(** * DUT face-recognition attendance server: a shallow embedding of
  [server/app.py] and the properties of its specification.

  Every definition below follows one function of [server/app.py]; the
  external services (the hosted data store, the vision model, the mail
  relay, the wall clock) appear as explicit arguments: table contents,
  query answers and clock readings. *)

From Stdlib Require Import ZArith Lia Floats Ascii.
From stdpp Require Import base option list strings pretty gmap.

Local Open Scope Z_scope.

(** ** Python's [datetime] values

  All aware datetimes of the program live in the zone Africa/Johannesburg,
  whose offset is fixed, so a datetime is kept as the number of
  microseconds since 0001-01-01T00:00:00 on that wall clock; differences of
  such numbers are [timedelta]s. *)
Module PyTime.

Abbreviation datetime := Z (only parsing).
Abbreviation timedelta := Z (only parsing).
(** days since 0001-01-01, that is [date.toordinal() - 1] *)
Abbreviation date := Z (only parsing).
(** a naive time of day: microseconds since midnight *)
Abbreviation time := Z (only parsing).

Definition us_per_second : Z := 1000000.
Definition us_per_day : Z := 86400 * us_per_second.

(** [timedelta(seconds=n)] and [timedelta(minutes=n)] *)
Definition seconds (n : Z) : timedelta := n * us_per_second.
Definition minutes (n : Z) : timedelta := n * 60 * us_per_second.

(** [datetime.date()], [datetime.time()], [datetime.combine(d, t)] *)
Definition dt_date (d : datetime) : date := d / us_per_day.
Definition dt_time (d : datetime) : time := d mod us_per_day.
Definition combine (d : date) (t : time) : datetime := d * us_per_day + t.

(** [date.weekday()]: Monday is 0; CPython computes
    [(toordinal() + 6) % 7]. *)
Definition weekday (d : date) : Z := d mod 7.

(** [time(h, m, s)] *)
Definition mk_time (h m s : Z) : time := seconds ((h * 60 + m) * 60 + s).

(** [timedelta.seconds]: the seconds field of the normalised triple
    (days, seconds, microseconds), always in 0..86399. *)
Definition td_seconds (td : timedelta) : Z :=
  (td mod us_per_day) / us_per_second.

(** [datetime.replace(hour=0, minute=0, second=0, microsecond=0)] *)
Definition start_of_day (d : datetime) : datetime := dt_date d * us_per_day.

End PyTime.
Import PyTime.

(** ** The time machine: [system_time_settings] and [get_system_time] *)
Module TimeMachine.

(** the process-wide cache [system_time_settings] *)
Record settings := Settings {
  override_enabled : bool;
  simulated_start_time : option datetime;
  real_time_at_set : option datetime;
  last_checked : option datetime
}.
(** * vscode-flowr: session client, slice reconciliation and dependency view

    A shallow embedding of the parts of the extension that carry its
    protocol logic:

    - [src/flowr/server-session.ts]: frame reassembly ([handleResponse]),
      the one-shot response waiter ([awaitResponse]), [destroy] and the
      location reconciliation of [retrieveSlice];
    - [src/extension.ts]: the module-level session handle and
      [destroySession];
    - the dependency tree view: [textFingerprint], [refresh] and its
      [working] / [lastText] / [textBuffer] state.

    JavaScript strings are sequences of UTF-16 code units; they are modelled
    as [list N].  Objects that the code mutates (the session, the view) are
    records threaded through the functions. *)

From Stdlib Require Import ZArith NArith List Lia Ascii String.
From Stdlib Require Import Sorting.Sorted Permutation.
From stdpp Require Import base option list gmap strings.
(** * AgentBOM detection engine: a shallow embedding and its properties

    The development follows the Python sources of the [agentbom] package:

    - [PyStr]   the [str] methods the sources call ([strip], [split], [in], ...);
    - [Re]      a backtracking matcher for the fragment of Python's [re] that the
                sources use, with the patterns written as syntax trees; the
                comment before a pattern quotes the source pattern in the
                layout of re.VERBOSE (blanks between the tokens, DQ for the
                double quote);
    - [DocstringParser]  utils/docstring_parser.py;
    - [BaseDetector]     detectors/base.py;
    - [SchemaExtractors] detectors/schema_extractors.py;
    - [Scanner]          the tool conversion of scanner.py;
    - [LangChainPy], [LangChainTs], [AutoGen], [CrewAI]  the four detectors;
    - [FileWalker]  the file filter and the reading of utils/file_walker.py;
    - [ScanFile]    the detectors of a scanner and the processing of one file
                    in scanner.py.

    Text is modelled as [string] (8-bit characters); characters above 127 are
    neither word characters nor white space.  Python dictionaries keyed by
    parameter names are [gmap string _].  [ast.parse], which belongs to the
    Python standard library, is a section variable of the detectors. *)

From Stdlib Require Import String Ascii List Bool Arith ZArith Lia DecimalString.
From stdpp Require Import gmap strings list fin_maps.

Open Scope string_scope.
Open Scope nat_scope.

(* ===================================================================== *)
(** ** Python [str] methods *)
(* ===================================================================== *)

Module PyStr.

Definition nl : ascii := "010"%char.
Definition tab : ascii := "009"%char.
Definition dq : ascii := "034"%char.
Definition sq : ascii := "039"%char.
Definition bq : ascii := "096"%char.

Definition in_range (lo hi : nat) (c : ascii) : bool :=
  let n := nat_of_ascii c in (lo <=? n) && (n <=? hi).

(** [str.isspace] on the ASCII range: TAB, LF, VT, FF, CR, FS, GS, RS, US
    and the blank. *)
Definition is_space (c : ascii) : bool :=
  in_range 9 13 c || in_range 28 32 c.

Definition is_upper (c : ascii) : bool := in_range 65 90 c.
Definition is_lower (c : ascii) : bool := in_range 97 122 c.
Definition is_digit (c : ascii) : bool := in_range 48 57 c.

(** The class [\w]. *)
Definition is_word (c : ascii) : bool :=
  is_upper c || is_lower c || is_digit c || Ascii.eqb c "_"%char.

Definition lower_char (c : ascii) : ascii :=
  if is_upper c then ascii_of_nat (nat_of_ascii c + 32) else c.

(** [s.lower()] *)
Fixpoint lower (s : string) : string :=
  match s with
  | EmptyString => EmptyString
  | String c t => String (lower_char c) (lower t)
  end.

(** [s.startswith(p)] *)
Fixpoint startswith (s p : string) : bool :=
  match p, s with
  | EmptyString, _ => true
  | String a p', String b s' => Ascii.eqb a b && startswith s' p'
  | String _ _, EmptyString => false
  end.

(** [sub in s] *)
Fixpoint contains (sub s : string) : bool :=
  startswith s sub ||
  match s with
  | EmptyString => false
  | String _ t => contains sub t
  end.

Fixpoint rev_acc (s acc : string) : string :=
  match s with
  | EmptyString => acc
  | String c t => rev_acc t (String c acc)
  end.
+===+
§ **EXERCISE DIRECTIONS**
Every line of the material that holds the word "since" must be found and copied.

§ **ANSWER FOR THIS EXERCISE**
  microseconds since 0001-01-01T00:00:00 on that wall clock; differences of
(** days since 0001-01-01, that is [date.toordinal() - 1] *)
(** a naive time of day: microseconds since midnight *)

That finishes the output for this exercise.